Les blockchains privées sont des réseaux fermés gérés par des organisations ou entreprises précises. L’accès est soumis à autorisation, et la présence d’un administrateur facilite la rapidité et l’efficacité du traitement. Elles conviennent aux chaînes logistiques d’entreprise ou à l’audit interne, mais offrent moins de décentralisation et nécessitent la confiance dans l’administrateur.
Les blockchains de consortium sont exploitées collectivement par plusieurs organisations. Gérées par des alliances ou groupements sectoriels, elles combinent les avantages des blockchains publiques et privées.

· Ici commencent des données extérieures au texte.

(* ===== verification/Auth.v ===== *)
(** Authentication modes: [src/src/crypto/auth.rs]. *)
From stdpp Require Import strings.
From S2P Require Import Prelude Util Fips197 Prims Kdf.

Inductive AuthMode := AuthNone | Md5 | Crc32 | Simple | HmacSha1Mode.
#[export] Instance AuthMode_eq_dec : EqDecision AuthMode.
Proof. solve_decision. Defined.

Definition AuthMode_parse (s : string) : option AuthMode :=
  if decide (s = "none") then Some AuthNone
  else if decide (s = "md5") then Some Md5
  else if decide (s = "crc32") then Some Crc32
  else if decide (s = "simple") then Some Simple
  else if decide (s = "hmac_sha1") then Some HmacSha1Mode
  else None.
Definition AuthMode_name (m : AuthMode) : string :=
  match m with
  | AuthNone => "none" | Md5 => "md5" | Crc32 => "crc32" | Simple => "simple"
  | HmacSha1Mode => "hmac_sha1"
  end.
Definition tag_len (m : AuthMode) : Z :=
  match m with AuthNone => 0 | Md5 => 16 | Crc32 => 4 | Simple => 8 | HmacSha1Mode => 20 end.

Definition simple_hash (data : list Z) : list Z :=
  let '(hash, hash2) :=
    foldl (λ '(hash, hash2) c,
             (Z.lxor (wrap 32 (Z.shiftl hash 5) +⟨32⟩ hash) c,
              (c +⟨32⟩ wrap 32 (Z.shiftl hash2 6)) +⟨32⟩ wrap 32 (Z.shiftl hash2 16) -⟨32⟩ hash2))
      (5381, 0) data in
  to_be 4 hash ++ to_be 4 hash2.

Section auth.
Context `{P : Prims}.

Record Authenticator := mkAuthenticator { au_mode : AuthMode; au_hmac : option HmacSha1 }.

Definition Authenticator_new (mode : AuthMode) (hmac_key : list Z) : outcome Authenticator :=
  if decide (mode = HmacSha1Mode)
  then k ← slice hmac_key 0 20; Done (mkAuthenticator mode (Some (HmacSha1_new k)))
  else Done (mkAuthenticator mode None).

Definition unwrap {A} (o : option A) : outcome A :=
  match o with Some a => Done a | None => Panic end.

Definition append_tag (self : Authenticator) (buf : list Z) : outcome (list Z) :=
  match au_mode self with
  | AuthNone => Done buf
  | Md5 => Done (buf ++ md5 buf)
  | Crc32 => Done (buf ++ to_be 4 (crc32fast_hash buf))
  | Simple => Done (buf ++ simple_hash buf)
  | HmacSha1Mode => h ← unwrap (au_hmac self); Done (buf ++ HmacSha1_mac h buf)
  end.

(** The payload length on success. *)
Definition auth_verify (self : Authenticator) (data : list Z) : outcome (option Z) :=
  let tl := tag_len (au_mode self) in
  if zlen data <? tl then Done None else
  body ← slice data 0 (zlen data - tl);
  tag ← slice_from data (zlen data - tl);
  ok ← match au_mode self with
       | AuthNone => Done true
       | Md5 => Done (ct_eq (md5 body) tag)
       | Crc32 => Done (ct_eq (to_be 4 (crc32fast_hash body)) tag)
       | Simple => Done (ct_eq (simple_hash body) tag)
       | HmacSha1Mode => h ← unwrap (au_hmac self); Done (ct_eq (HmacSha1_mac h body) tag)
       end;
  Done (if ok : bool then Some (zlen body) else None).
End auth.

Lemma AuthMode_parse_name m : AuthMode_parse (AuthMode_name m) = Some m.
Proof. by destruct m. Qed.

Lemma simple_hash_ok data : length (simple_hash data) = 8%nat ∧ bytes (simple_hash data).
Proof.
  unfold simple_hash. destruct (foldl _ _ data) as [h h2].
  split; [by rewrite length_app, !length_to_be|auto with bytes].
Qed.

Section proofs.
Context `{P : Prims} {HP : PrimsOk P}.

(** The tag an authenticator computes over a body. *)
Definition tag_of (mode : AuthMode) (hmac_key body : list Z) : list Z :=
  match mode with
  | AuthNone => []
  | Md5 => md5 body
  | Crc32 => to_be 4 (crc32fast_hash body)
  | Simple => simple_hash body
  | HmacSha1Mode => rfc2104 sha1_digest (take 20 hmac_key) body
  end.

Lemma tag_of_ok mode key body :
  zlen (tag_of mode key body) = tag_len mode ∧ bytes (tag_of mode key body).
Proof using HP.
  destruct mode; cbn [tag_of tag_len].
  - done.
  - unfold md5. destruct (md5_ok body) as [-> ?]. done.
  - rewrite length_to_be. auto with bytes.
  - destruct (simple_hash_ok body) as [-> ?]. done.
  - unfold rfc2104. match goal with |- context [sha1_digest ?m] => destruct (sha1_ok m) as [-> ?] end. done.
Qed.

(** What [Authenticator::new] returns on a 64-byte key. *)
Definition auth_for (mode : AuthMode) (key : list Z) : Authenticator :=
  mkAuthenticator mode (if decide (mode = HmacSha1Mode) then Some (HmacSha1_new (take 20 key)) else None).

Lemma Authenticator_new_Done mode key : 20 ≤ zlen key → Authenticator_new mode key = Done (auth_for mode key).
Proof.
  intros Hk. unfold Authenticator_new, auth_for. case_decide; [|done].
  rewrite slice_Done by lia. rewrite bind_Done. done.
Qed.

Lemma append_tag_Done mode key buf :
  append_tag (auth_for mode key) buf = Done (buf ++ tag_of mode key buf).
Proof.
  unfold append_tag, auth_for. destruct mode; cbn [au_mode au_hmac tag_of]; rewrite ?app_nil_r; try done.
  rewrite decide_True by done. cbn [unwrap]. rewrite bind_Done, <-hmac_sha1_rfc. done.
Qed.

Lemma auth_verify_eq mode key data :
  tag_len mode ≤ zlen data →
  let body := take (Z.to_nat (zlen data - tag_len mode)) data in
  let tag := drop (Z.to_nat (zlen data - tag_len mode)) data in
  bytes tag →
  auth_verify (auth_for mode key) data
  = Done (if bool_decide (tag_of mode key body = tag) then Some (zlen body) else None).
Proof using HP.
  intros Hl body tag Htag. unfold auth_verify. cbn [auth_for au_mode au_hmac].
  assert (0 ≤ tag_len mode) by (destruct mode; cbn; lia). exec_if.
  rewrite slice_Done, slice_from_Done by lia. rewrite !bind_Done, Z.sub_0_r.
  change (drop (Z.to_nat 0) data) with data.
  fold body tag.
  assert (zlen tag = tag_len mode) as Hlt by (unfold tag; rewrite length_drop; lia). clearbody body tag. destruct (tag_of_ok mode key body) as [Ht Hb].
  assert (bool_decide (tag_of mode key body = tag) = ct_eq (tag_of mode key body) tag) as ->.
  { destruct (ct_eq _ _) eqn:E.
    - apply bool_decide_eq_true. by apply ct_eq_iff in E.
    - apply bool_decide_eq_false. intros E2. rewrite E2, ct_eq_refl in E. done. }
  destruct mode; cbn [tag_of]; rewrite ?bind_Done; try done.
  - assert (tag = []) as -> by (apply nil_length_inv; cbn [tag_len] in Hlt; lia). reflexivity.
  - rewrite decide_True by done. cbn [unwrap]. by rewrite !bind_Done, <-hmac_sha1_rfc.
Qed.

Lemma auth_verify_app mode key body :
  auth_verify (auth_for mode key) (body ++ tag_of mode key body) = Done (Some (zlen body)).
Proof using HP.
  destruct (tag_of_ok mode key body) as [Hl Hb].
  assert (Z.to_nat (zlen (body ++ tag_of mode key body) - tag_len mode) = length body) as E
    by (rewrite zlen_app; lia).
  rewrite auth_verify_eq; rewrite ?E, ?take_app_length, ?drop_app_length;
    [by rewrite bool_decide_true|rewrite zlen_app; lia|done].
Qed.

(** * Claims *)

(** For every authentication mode, appending a tag never aborts and adds
    exactly [tag_len] bytes, and [verify] accepts a byte string exactly when it
    is a body followed by the tag of that body; then it returns the body's
    length.  Any other input, a shorter one included, is refused without
    aborting. *)
Theorem auth_verify_exact (mode : AuthMode) (key data : list Z) :
  20 ≤ zlen key → bytes data →
  ∃ a, Authenticator_new mode key = Done a ∧
    (∃ tagged, append_tag a data = Done tagged ∧ zlen tagged = zlen data + tag_len mode ∧
               auth_verify a tagged = Done (Some (zlen data))) ∧
    (∃ r, auth_verify a data = Done r ∧
      ∀ n, r = Some n ↔
        ∃ body, data = body ++ tag_of mode key body ∧ n = zlen body).
Proof using HP.
  intros Hk Hd. exists (auth_for mode key). split; [by apply Authenticator_new_Done|]. split.
  { exists (data ++ tag_of mode key data). destruct (tag_of_ok mode key data) as [Hl _].
    rewrite append_tag_Done, auth_verify_app, zlen_app, Hl. done. }
  destruct (decide (tag_len mode ≤ zlen data)) as [Hlen|Hlen].
  - rewrite auth_verify_eq by (try done; by apply Forall_drop).
    set (n0 := Z.to_nat (zlen data - tag_len mode)).
    eexists. split; [reflexivity|]. intros n. case_bool_decide as E.
    + split.
      * intros [= <-]. exists (take n0 data). by rewrite E, take_drop.
      * intros (body & Hdata & ->). f_equal. destruct (tag_of_ok mode key body) as [Hl _].
        assert (n0 = length body) as -> by (unfold n0; rewrite Hdata, zlen_app; lia).
        by rewrite Hdata, take_app_length.
    + split; [done|]. intros (body & Hdata & ->). exfalso. apply E.
      destruct (tag_of_ok mode key body) as [Hl _].
      assert (n0 = length body) as -> by (unfold n0; rewrite Hdata, zlen_app; lia).
      by rewrite Hdata, take_app_length, drop_app_length.
  - exists None. split; [unfold auth_verify; cbn [auth_for au_mode]; by exec_if|].
    intros n. split; [done|]. intros (body & Hdata & _). destruct (tag_of_ok mode key body) as [Hl _].
    rewrite Hdata, zlen_app in Hlen. lia.
Qed.
End proofs.

Lemma auth_verify_exact_witness :
  ∃ a, Authenticator_new (P := demo_prims) Simple (replicate 64 7) = Done a ∧
       auth_verify (P := demo_prims) a (str "ab" ++ simple_hash (str "ab")) = Done (Some 2).
Proof.
  destruct (auth_verify_exact (P := demo_prims) Simple (replicate 64 7) (str "ab")) as (a & Ha & (t & Ht & _ & Hv) & _).
  - cbn. lia.
  - apply bytes_check. reflexivity.
  - exists a. split; [exact Ha|]. injection Ha as <-. injection Ht as <-. exact Hv.
Defined.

En renforçant la confiance entre participants tout en préservant une certaine décentralisation, elles sont utilisées pour les règlements interbancaires et le partage de données inter-entreprises.
Le bloc est l’unité de base regroupant plusieurs transactions. Chaque bloc contient le hash du bloc précédent, le hash des nouvelles données de transaction, un horodatage et un nonce. Ces éléments relient les blocs en chaîne, rendant toute modification des données historiques extrêmement difficile.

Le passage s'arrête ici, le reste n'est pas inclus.